Owned by the government
The contract, based on MDA's success with the first two RADARSATs, established a launch date on July 17, 2018. The MDA owns and operates RADARSAT-2, but the new RCM will be owned by the Canadian government and will provide surveillance data to Canadian forces and a dozen other authorities.
The new channel is retrieved by the Canadian Space Agency (CSA) and adds another $ 300 million to the package, which has pushed the total cost to more than one billion dollars.
The current plan has the three identical satellites launched together on a Falcon 9 rocket built by Elon Musk's SpaceX, with a Swedish-based "dispenser" that puts them in paths that will cause the satellites to circle around the earth about once every 90 : minute.

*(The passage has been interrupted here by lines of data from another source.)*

Section Rewrite.
Context (sha256Hex : jstr → jstr) (source node text : jstr).

Lemma rewrite_op_part r op : op_part (rewrite_op sha256Hex node r op) = op_part op.
Proof. by destruct op. Qed.
Lemma rewrite_ops_hits mid p ops : ∀ first, (∀ op, op ∈ ops → nodeId (op_base op) = source → op_message op ≠ mid) →
  List.filter (hits mid p) (rewrite_ops sha256Hex source node text first ops) = List.filter (hits mid p) ops.
Proof.
  induction ops as [|op ops IH]; intros first H; [done|]. cbn [rewrite_ops]. assert (∀ op', op' ∈ ops → nodeId (op_base op') = source → op_message op' ≠ mid) as Ht by (intros; apply H; [by right|done]).
  destruct (negb _ || is_range op) eqn:E; cbn [List.filter]; [by rewrite IH|]. apply orb_false_iff in E as [E _]. apply negb_false_iff, jeqb_eq in E.
  assert (hits mid p op = false) as Hf by (destruct (hits mid p op) eqn:Eh; [|done]; apply hits_message in Eh as [Eh _]; destruct (H op); [by left|done|done]).
  assert (∀ r, hits mid p (rewrite_op sha256Hex node r op) = hits mid p op) as Hr by (intros r; unfold hits; by rewrite rewrite_op_part). rewrite Hr, Hf. by apply IH.
Qed.
Lemma rewrite_ops_same ops : ∀ first, (∀ s, headroomHash_ok (sha256Hex s) = true) → headroomHash_ok node = true → Forall partial ops → Forall (λ op, viewOperation_ok op = true) ops →
  Forall2 same_edit ops (rewrite_ops sha256Hex source node text first ops).
Proof.
  intros first Hs Hn Hp Hok. revert first. induction Hp as [|op ops Hp _ IH]; intros first; [constructor|]. apply Forall_cons in Hok as [Ho Hok]. cbn [rewrite_ops].
  destruct (negb _ || is_range op); constructor; try by apply IH; [done|..].
  - done.
  - split; [done|]. split; [by destruct op|]. destruct op as [b ids ds rep|b mid d p od rep|b mid d p s e td rep]; [done| |]; unfold viewOperation_ok, rewrite_op in *; cbn [op_base operationId sourceVersion nodeId] in *;
      unfold digest_of, textDigest_of; rewrite Hs, Hn; cbn [andb]; apply andb_true_iff in Ho as [Ho HD]; apply andb_true_iff in Ho as [Ho _]; apply andb_true_iff in Ho as [_ ->]; exact HD.
Qed.
End Rewrite.

Lemma materialize_ops_ok sha messages ops snap output : materialize sha messages ops snap = Ok output → Forall (λ op, viewOperation_ok op = true) ops.
Proof.
  unfold materialize. destruct ops as [|op0 ops0]; [done|]. destruct snap as [snap|]; [|done]. set (ops := op0 :: ops0). intros (byId & Hby & E)%rbind_ok. destruct (_ || _) in E; [done|].
  apply rbind_ok in E as (digests & Hdig & E). apply rbind_ok in E as (st & Hst & _). clearbody ops. revert Hst. generalize (mkOS [] [] [] []).
  induction ops as [|op ops IH]; intros st0; [constructor|]. cbn [op_loop]. intros (st1 & H1 & H2)%rbind_ok. constructor; [|by eapply IH].
  unfold op_step in H1. destruct (negb (viewOperation_ok op)) eqn:Eok; [done|]. by apply negb_false_iff in Eok.
Qed.
(** The two loops of the walk. *)
Definition walk_items (pc : bool) (context : Context) (depth : Z) : nat → list json → Z → list Marked * Z :=
  fix go (i : nat) (l : list json) (n : Z) : list Marked * Z :=
    match l with
    | [] => ([], n)
    | x :: r =>
      let '(m, n) := walk pc (child_context context (index_text i) x) (index_text i) (depth + 1) x n in
      let '(ms, n) := go (S i) r n in (m :: ms, n)
    end.
Definition walk_members (pc : bool) (context : Context) (depth : Z) : list (jstr * json) → Z → list (jstr * Marked) * Z :=
  fix go (l : list (jstr * json)) (n : Z) : list (jstr * Marked) * Z :=
    match l with
    | [] => ([], n)
    | (k, x) :: r =>
      let '(m, n) := walk pc (child_context context k x) k (depth + 1) x n in
      let '(ms, n) := go r n in ((k, m) :: ms, n)
    end.
Lemma walk_arr pc c k d l n : walk pc c k d (JArr l) n = if (64 <? d) || (20000 <? n) then (MWithheld, n) else let '(ms, n) := walk_items pc c d 0 l n in (MArr ms, n).
Proof. reflexivity. Qed.
Lemma walk_obj pc c k d l n : walk pc c k d (JObj l) n = if (64 <? d) || (20000 <? n) then (MWithheld, n) else if opaque c (JObj l) then (MKeep (JObj l), n) else
  let '(ms, n) := walk_members pc c d l n in (MObj ms, n).
Proof. reflexivity. Qed.

Lemma concat_map_in {A B} (f : A → list B) l y : y ∈ concat (map f l) ↔ ∃ x, x ∈ l ∧ y ∈ f x.
Proof.
  rewrite list_elem_of_In, in_concat. split.
  - intros (ys & (x & <- & Hx)%in_map_iff & Hy). exists x. by rewrite !list_elem_of_In.
  - intros (x & Hx & Hy). exists (f x). rewrite <- !list_elem_of_In. split; [|done]. apply list_elem_of_fmap. by exists x.
Qed.

Section Walk.
Context (pc : bool) (root : json) (context : Context).
Abbreviation at_position := (position root context).

Definition kept_ok (t : jstr) : Prop :=
  (∃ c k, at_position c k (JStr t) ∧ exempt pc c k t = true) ∨ (∃ c k l, at_position c k (JObj l) ∧ opaque c (JObj l) = true ∧ t ∈ texts_of (JObj l)).
Definition leaf_ok (ks : jstr * jstr) : Prop := ∃ c, at_position c ks.1 (JStr ks.2) ∧ exempt pc c ks.1 ks.2 = false.
Definition key_ok (k' : jstr) : Prop := ∃ c k l, at_position c k (JObj l) ∧ opaque c (JObj l) = false ∧ k' ∈ l.*1.
(** What the walk collects is where it says. *)
Record marked_ok (m : Marked) : Prop := {
  mo_kept : ∀ t, t ∈ kept m → kept_ok t; mo_leaves : ∀ ks, ks ∈ leaves m → leaf_ok ks; mo_keys : ∀ k, k ∈ keys m → key_ok k }.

However, thermal vacuum testing in Montreal of the three MDA-delivered satellites since 2017 showed a problem with No. 2.
"Such a test of the RCM satellite at the CSA laboratory identified a problem with components – in one of the satellites – which sends data acquired from the satellite to the ground," says an internal document obtained by CBC News under Access to Information Play Theater .

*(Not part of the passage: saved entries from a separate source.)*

(** A line that ends a section. *)
Definition boundary (line : jstr) : Prop := (∃ kind, starts_with (js "*** " ++ kind_text kind ++ js " File:") line = true) ∨ starts_with (js "*** End Patch") line = true.
Lemma end_boundary line : test END_RE line = true ↔ boundary line.
Proof.
  unfold test. rewrite bol_only by done. unfold match_at. rewrite end_re. cbn [rmatch]. rewrite !rmatch_lits. cbn [rmatch]. rewrite rmatch_lits. cbn [rmatch m_prev m_rest].
  unfold boundary. split.
  - intros H. destruct (starts_with (js "*** End Patch") line) eqn:E; [by right|left].
    match type of H with match match or_else ?x None with _ => _ end with _ => _ end = _ => destruct x as [st|] eqn:Ex; [|done] end. clear H.
    destruct (starts_with (js "*** ") line) eqn:E1; [|done]. apply kinds_match in Ex as (kind & E2 & Ex). cbn [advance m_rest] in E2, Ex.
    destruct (starts_with (js " File:") _) eqn:E3; [|done]. exists kind. rewrite !starts_with_concat, E1, E2. exact E3.
  - intros [[kind H]|H]; [|rewrite H; by destruct (if starts_with (js "*** ") line then _ else _)].
    rewrite !starts_with_concat in H. apply andb_true_iff in H as [E1 H]. apply andb_true_iff in H as [E2 E3]. rewrite E1. pose proof (starts_with_inv _ _ E2) as E2'.
    set (k := λ st' : mstate, if starts_with (js " File:") (m_rest st') then Some (advance (js " File:") st') else None).
    assert (∃ st, rmatch kinds (advance (js "*** ") (MState None line [])) k = Some st) as [st Hst]; [|change (match match or_else (rmatch kinds (advance (js "*** ") (MState None line [])) k) (if starts_with (js "*** End Patch") line then Some (advance (js "*** End Patch") (MState None line [])) else None) with Some st => Some (result_of 0 line st) | None => None end with Some _ => true | None => false end = true); by rewrite Hst].
    unfold advance. cbn [m_rest m_prev m_caps]. rewrite E2'. eexists. apply kinds_take. unfold k. cbn [advance m_rest]. rewrite drop_app_length, E3. reflexivity.
Qed.
Lemma header_boundary kind name : boundary (header_line kind name).
Proof. left. exists kind. unfold header_line. rewrite !starts_with_concat, starts_with_self, drop_app_length, starts_with_self, drop_app_length. done. Qed.

(** ** Patches, spelled out *)

(** The lines of a section apart from its moves, and where its last move leads to. *)
Definition moves (section : list jstr) : list jstr := map (drop 13) (List.filter (starts_with (js "*** Move to: ")) section).
Definition others (section : list jstr) : list jstr := List.filter (λ line, negb (starts_with (js "*** Move to: ") line)) section.

(** The sections of a patch: a header, and the lines up to the next one or the end mark. *)
Inductive patch_sections : list jstr → list (PatchKind * jstr * list jstr) → Prop :=
  | sections_end : patch_sections [] []
  | sections_skip line rest sections : (∀ kind name, name_ok name → line ≠ header_line kind name) → patch_sections rest sections → patch_sections (line :: rest) sections
  | sections_one kind name section rest sections :
      name_ok name → Forall (λ line, ¬ boundary line) section → match rest with [] => True | line :: _ => boundary line end →
      patch_sections rest sections → patch_sections (header_line kind name :: section ++ rest) ((kind, name, section) :: sections).
Lemma body_of_section section rest : Forall (λ line, ¬ boundary line) section → match rest with [] => True | line :: _ => boundary line end → body_of (section ++ rest) = (section, rest).
Proof.
  intros Hs Hr. induction Hs as [|line section Hl _ IH]; cbn [app body_of].
  - destruct rest as [|line rest]; [done|]. cbn [body_of]. apply end_boundary in Hr. by rewrite Hr.
  - destruct (test END_RE line) eqn:E; [by apply end_boundary in E|]. by rewrite IH.
Qed.
Lemma body_of_split lines : let '(section, rest) := body_of lines in lines = section ++ rest ∧ Forall (λ line, ¬ boundary line) section ∧ match rest with [] => True | line :: _ => boundary line end.
Proof.
  induction lines as [|line lines IH]; cbn [body_of]; [by split_and!; [|apply Forall_nil_2|]|]. destruct (test END_RE line) eqn:E.
  - split_and!; [done|apply Forall_nil_2|by apply end_boundary].
  - destruct (body_of lines) as [section rest]. destruct IH as (-> & H1 & H2). split_and!; [done| |done]. apply Forall_cons_2; [|done]. intros Hb%end_boundary. congruence.
Qed.
Lemma patch_sections_exist lines : ∃ sections, patch_sections lines sections.
Proof.
  assert (∀ n lines, (length lines <= n)%nat → ∃ sections, patch_sections lines sections) as H; [|by apply (H (length lines))]. clear lines.
  induction n as [|n IH]; intros [|line rest] Hn; cbn in Hn; try lia; try (by exists []; constructor).
  destruct (header_of line) as [[kind name]|] eqn:E.
  - apply header_sound in E as [-> Hname]. pose proof (body_of_split rest) as Hb. destruct (body_of rest) as [section after]. destruct Hb as (-> & H1 & H2).
    rewrite length_app in Hn. destruct (IH after) as [sections Hs]; [lia|]. eexists. by apply sections_one.
  - destruct (IH rest) as [sections Hs]; [lia|]. exists sections. apply sections_skip; [|done]. intros kind name Hname ->. by rewrite header_complete in E.
Qed.

(** The groups of lines between the [@@] lines of a section. *)
Inductive separated : list jstr → list (list jstr) → Prop :=
  | separated_one group : Forall (λ line, starts_with (js "@@") line = false) group → separated group [group]
  | separated_more group line body groups : Forall (λ line, starts_with (js "@@") line = false) group → starts_with (js "@@") line = true →
      separated body groups → separated (group ++ line :: body) (group :: groups).
Definition content_line (line : jstr) : bool := negb (jeqb line (js "*** End of File") || bool_decide (line = [])).
Definition nonempty (hunk : list jstr) : bool := negb (bool_decide (hunk = [])).
(** The hunks: the groups without end marks and empty lines, as far as something is left of them. *)
Definition hunks_in (body : list jstr) (hunks : list (list jstr)) : Prop :=
  ∃ groups, separated body groups ∧ hunks = List.filter nonempty (map (List.filter content_line) groups).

"The incorrect components were removed from the satellite and returned to MDA's supplier in Germany in early December."
Start the failure "would result in major schema delays (years) and a cost of $ 600 million or more"– Internal Canadian Space Agency's report on the delayed RADARSAT Constellation Mission
Spokesman Spokesman Audrey Barbier said the wrong component was fixed, tested and installed, and a new launch date at the Vandenberg Air Force Base in California was set once between 30 October and 29 November 2018.

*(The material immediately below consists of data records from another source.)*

Lemma elem_of_row_add row cols : ∀ (acc : gset cell) x,
  x ∈ foldl (λ acc col,
         if ok (row, col) then {[(row, col)]} ∪ acc else acc) acc cols
  ↔ x ∈ acc ∨ (x.1 = row ∧ x.2 ∈ cols ∧ ok x = true).
Proof.
  induction cols as [|col cols IH]; intros acc x; cbn [foldl].
  - rewrite elem_of_nil. tauto.
  - rewrite IH, elem_of_cons. destruct x as [r c]. cbn [fst snd].
    destruct (ok (row, col)) eqn:E.
    + rewrite elem_of_union, elem_of_singleton. split.
      * intros [[[= -> ->]|?]|(-> & ? & ?)]; auto.
      * intros [?|(-> & [->|?] & ?)]; auto.
    + split.
      * intros [?|(-> & ? & ?)]; auto.
      * intros [?|(-> & [->|?] & ?)]; auto. congruence.
Qed.

Lemma elem_of_window_add rows cols : ∀ (acc : gset cell) x,
  x ∈ foldl (λ acc row,
         foldl (λ acc col,
             if ok (row, col) then {[(row, col)]} ∪ acc else acc)
           acc cols) acc rows
  ↔ x ∈ acc ∨ (x.1 ∈ rows ∧ x.2 ∈ cols ∧ ok x = true).
Proof.
  induction rows as [|row rows IH]; intros acc x; cbn [foldl].
  - rewrite elem_of_nil. tauto.
  - rewrite IH, elem_of_row_add, elem_of_cons. split.
    + intros [[?|(-> & ? & ?)]|(? & ? & ?)]; auto.
    + intros [?|([->|?] & ? & ?)]; auto.
Qed.

End window.

Lemma elem_of_neighbors h w c x :
  x ∈ neighbors h w c
  ↔ (0 ≤ x.1 < h ∧ 0 ≤ x.2 < w) ∧ x ≠ c
    ∧ c.1 - 1 ≤ x.1 ≤ c.1 + 1 ∧ c.2 - 1 ≤ x.2 ≤ c.2 + 1.
Proof.
  unfold neighbors. destruct c as [i j], x as [a b].
  pose proof (elem_of_window_add
    (λ '(row, col),
       bool_decide (0 ≤ row < h) && bool_decide (0 ≤ col < w)
       && negb (bool_decide ((row, col) = (i, j))))
    (range (i - 1) (i + 2)) (range (j - 1) (j + 2)) ∅ (a, b)) as H.
  cbv beta iota in H. rewrite H. clear H.
  rewrite elem_of_empty, !elem_of_range. cbn [fst snd].
  rewrite !andb_true_iff, negb_true_iff, !bool_decide_eq_true, bool_decide_eq_false.
  split.
  - intros [[]|(? & ? & ? & ?)]. split_and!; first [done | lia].
  - intros (? & ? & ? & ?). right. split_and!; first [done | lia].
Qed.

Lemma size_list_to_set_le (l : list cell) :
  (size (list_to_set l : gset cell) ≤ length l)%nat.
Proof.
  induction l as [|x l IH]; cbn [list_to_set length].
  - by rewrite size_empty.
  - rewrite size_union_alt, size_singleton.
    assert (size (list_to_set l ∖ {[x]} : gset cell) ≤ size (list_to_set l : gset cell))%nat
      by (apply subseteq_size; set_solver).
    lia.
Qed.

(** A cell has at most eight neighbours. *)
Lemma len_neighbors_le h w c : len (neighbors h w c) ≤ 8.
Proof.
  destruct c as [i j].
  assert (neighbors h w (i, j)
          ⊆ list_to_set [(i - 1, j - 1); (i - 1, j); (i - 1, j + 1);
                         (i, j - 1); (i, j + 1);
                         (i + 1, j - 1); (i + 1, j); (i + 1, j + 1)]) as Hsub.
  { intros [a b] (Hb & Hne & Ha & Hb')%elem_of_neighbors.
    cbn [fst snd] in *. apply elem_of_list_to_set.
    assert (a = i - 1 ∨ a = i ∨ a = i + 1) as [-> | [-> | ->]] by lia;
      assert (b = j - 1 ∨ b = j ∨ b = j + 1) as [-> | [-> | ->]] by lia;
      try done;
      repeat first [apply list_elem_of_here | apply list_elem_of_further]. }
  apply subseteq_size in Hsub.
  pose proof (size_list_to_set_le
                [(i - 1, j - 1); (i - 1, j); (i - 1, j + 1);
                 (i, j - 1); (i, j + 1);
                 (i + 1, j - 1); (i + 1, j); (i + 1, j + 1)]) as Hle.
  cbn [length] in Hle. unfold len. lia.
Qed.

(** X8.  The neighbours that [add_knowledge] collects are the cells of
    the board next to the cell, the cell itself left out; there are at
    most eight, and none when the cell is two or more steps off the
    board. *)
Theorem neighbors_spec (h w : Z) (c : cell) :
  (∀ x, x ∈ neighbors h w c
        ↔ (0 ≤ x.1 < h ∧ 0 ≤ x.2 < w) ∧ x ≠ c
          ∧ c.1 - 1 ≤ x.1 ≤ c.1 + 1 ∧ c.2 - 1 ≤ x.2 ≤ c.2 + 1)
  ∧ len (neighbors h w c) ≤ 8
  ∧ (c.1 < -1 ∨ h < c.1 ∨ c.2 < -1 ∨ w < c.2 → neighbors h w c = ∅).
Proof.
  split_and!.
  - apply elem_of_neighbors.
  - apply len_neighbors_le.
  - intros Hfar. apply set_eq. intros x. rewrite elem_of_neighbors.
    split; [|by intros ?%not_elem_of_empty]. lia.
Qed.

(** ** What an observation changes *)

Lemma shrinks_refl st : shrinks st st.
Proof. split; [done | done |]. intros l s Hs. by exists s. Qed.

Lemma shrinks_trans st1 st2 st3 :
  shrinks st1 st2 → shrinks st2 st3 → shrinks st1 st3.
Proof.
  intros [Hl1 Hk1 Hc1] [Hl2 Hk2 Hc2]. split.
  - congruence.
  - set_solver.
  - intros l s Hs. destruct (Hc1 l s Hs) as (s2 & Hs2 & Hsub2).
    destruct (Hc2 l s2 Hs2) as (s3 & Hs3 & Hsub3).
    exists s3. split; [done | set_solver].
Qed.

Lemma updated_shrinks upd st :
  (∀ s, cells (upd s) ⊆ cells s) → shrinks st (updated upd st).
Proof.
  intros Hupd. split.
  - apply updated_length.
  - intros l Hl. by apply updated_knowledge in Hl as [? _].
  - intros l s Hs. destruct (updated_lookup upd st l s Hs) as [H|H];
      eexists; (split; [exact H|]); [done | apply Hupd].
Qed.

Lemma mark_mine_shrinks_state c st st' :
  wf st → mark_mine c st = Ok st' → shrinks st st'.
Proof.
  intros Hwf H. rewrite mark_mine_spec in H by done. injection H as <-.
  by destruct (updated_shrinks (Sentence.mark_mine c)
                 (set_mines (λ m, {[c]} ∪ m) st) (mark_mine_shrinks c)).
Qed.

Lemma mark_safe_shrinks_state c st st' :
  wf st → mark_safe c st = Ok st' → shrinks st st'.
Proof.
  intros Hwf H. rewrite mark_safe_spec in H by done. injection H as <-.
  by destruct (updated_shrinks (Sentence.mark_safe c)
                 (set_safes (λ m, {[c]} ∪ m) st) (mark_safe_shrinks c)).
Qed.

Lemma engine_step_shrinks st st' : engine_step st st' → shrinks st st'.
Proof.
  intros [[l1 l2 s1 s2 Hwf H1 H2 Hs1 Hs2 Hne He1 He2 Hsub]
         |[l s c st1 Hwf _ _ _ _ H | l s c st1 Hwf _ _ _ _ H]].
  - split; unfold store, set_heap; cbn [heap knowledge].
    + by rewrite length_insert.
    + done.
    + intros l s Hs. destruct (decide (l = l2)) as [->|Hl].
      * rewrite list_lookup_insert_eq by (by eapply lookup_lt_Some).
        eexists. split; [done|]. rewrite Hs2 in Hs. injection Hs as <-.
        cbn [cells]. set_solver.
      * rewrite list_lookup_insert_ne by done. by exists s.
  - by eapply mark_mine_shrinks_state.
  - by eapply mark_safe_shrinks_state.
Qed.

Lemma engine_steps_shrinks st st' : rtc engine_step st st' → shrinks st st'.
Proof.
  induction 1 as [|st1 st2 st3 H12 _ IH]; [apply shrinks_refl|].
  eapply shrinks_trans; [by apply engine_step_shrinks | done].
Qed.

Lemma told_steps_shrinks P Q st st' :
  rtc (told_step P Q) st st' → shrinks st st'.
Proof.
  induction 1 as [|st1 st2 st3 H12 _ IH]; [apply shrinks_refl|].
  eapply shrinks_trans; [|done].
  destruct H12; [by eapply mark_mine_shrinks_state
                | by eapply mark_safe_shrinks_state].
Qed.

(** X9.  What [add_knowledge] changes.  The board stays; the revealed
    cell, and nothing else, joins [moves_made]; no known safe cell and no
    known mine is forgotten; exactly one Sentence object is created; no
    other sentence joins the knowledge list; and no sentence gains a
    cell. *)
Theorem add_knowledge_changes (c : cell) (n : Z) (st st' : AI) :
  wf st → add_knowledge c n st = Ok st' →
  height st' = height st ∧ width st' = width st
  ∧ moves_made st' = {[c]} ∪ moves_made st
  ∧ safes st ⊆ safes st' ∧ mines st ⊆ mines st'
  ∧ length (heap st') = S (length (heap st))
  ∧ knowledge st' ⊆ knowledge st ++ [length (heap st)]
  ∧ (∀ l s, heap st !! l = Some s →
       ∃ s', heap st' !! l = Some s' ∧ cells s' ⊆ cells s).
Proof.
  intros Hwf Hrun.
  pose proof (add_knowledge_frame _ _ _ _ Hwf Hrun) as (Hh & Hw & Hmv & Hs & Hm).
  split_and!; [done | done | done | set_solver | done | | |].
  all: destruct (add_knowledge_run c n st Hwf)
         as (st1 & st2 & st'' & Hrun' & H1 & H2 & H3);
       rewrite Hrun in Hrun'; injection Hrun' as <-;
       assert (wf (set_moves_made (λ m, {[c]} ∪ m) st)) as Hwf0 by done;
       apply mark_safe_shrinks_state in H1 as [Hl1 Hk1 Hc1]; [|done];
       apply told_steps_shrinks in H2 as [Hl2 Hk2 Hc2];
       apply engine_steps_shrinks in H3 as [Hl3 Hk3 Hc3];
       unfold appended, set_knowledge, set_heap, set_moves_made in *;
       cbn [heap knowledge] in *.
  - rewrite Hl3, length_app, Hl2, Hl1. cbn [length]. lia.
  - intros l Hl. apply Hk3 in Hl.
    apply elem_of_app in Hl as [Hl|Hl]; apply elem_of_app; [left | right].
    + by apply Hk1, Hk2.
    + by rewrite <- Hl1, <- Hl2.
  - intros l s Hs0. destruct (Hc1 l s Hs0) as (s1 & Hs1 & Hsub1).
    destruct (Hc2 l s1 Hs1) as (s2 & Hs2 & Hsub2).
    destruct (Hc3 l s2) as (s3 & Hs3 & Hsub3).
    { rewrite lookup_app_l; [done | by eapply lookup_lt_Some]. }
    exists s3. split; [done | set_solver].
Qed.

But SpaceX saw one of its Falcon 9 rockets explode after its launch in June 2015, triggering a delay and a growing backlog for launches since then. The company now says that a Falcon 9 will not be able to get RCM in circulation until sometime between February 18 and February 24, 2019.
The assignment will then require an additional three to six months for the satellites to work.
The delay, according to an internal government document, means that the Canadian Space Agency has to rely on less extensive RADARSAT-2 data from the MDA for much longer than expected, putting the budget for that data to over $ 500 million, up from the original $ 446 million .
The life of RADARSAT-2 was seven years, and spacecraft is now almost four years beyond its useful life, even if it is still functional.
Another disaster with a Falcon 9 rocket or a failure of the system that sets the satellites into its 600 kilometer high lanes would be expensive for the Canadian government.
Ottawa has only once issued insurance on launch of Canadian hardware – $ 80 million for RADARSAT-1 – and will have to eat losses if the RCM project fails after the liftoff.
The Agency points to the risk of failure to 5.5 percent, considering SpaceX's record so far, but the consequences would be difficult for the project.
"Would result in major schematic delays (years) and a cost of $ 600 million or more to build and start three replacement rooms and / or obtain replacement data, if such data would be available," said a March 2018 information packet about the risks, obtained under the law about access to information.
"Rebuilding would require at least 3 more, probably 4 years."
Barbier confirmed that the numbers are still valid and adds that "the knowledge and expertise gained during the construction of constellation would really ease the process, and the infrastructure built to support RCM would already be in place."
She added that the agency so far does not expect its costs – including the costs of its 50 RCM staff – to rise due to the recent delays.
The new satellites are designed to have a lifespan of seven years.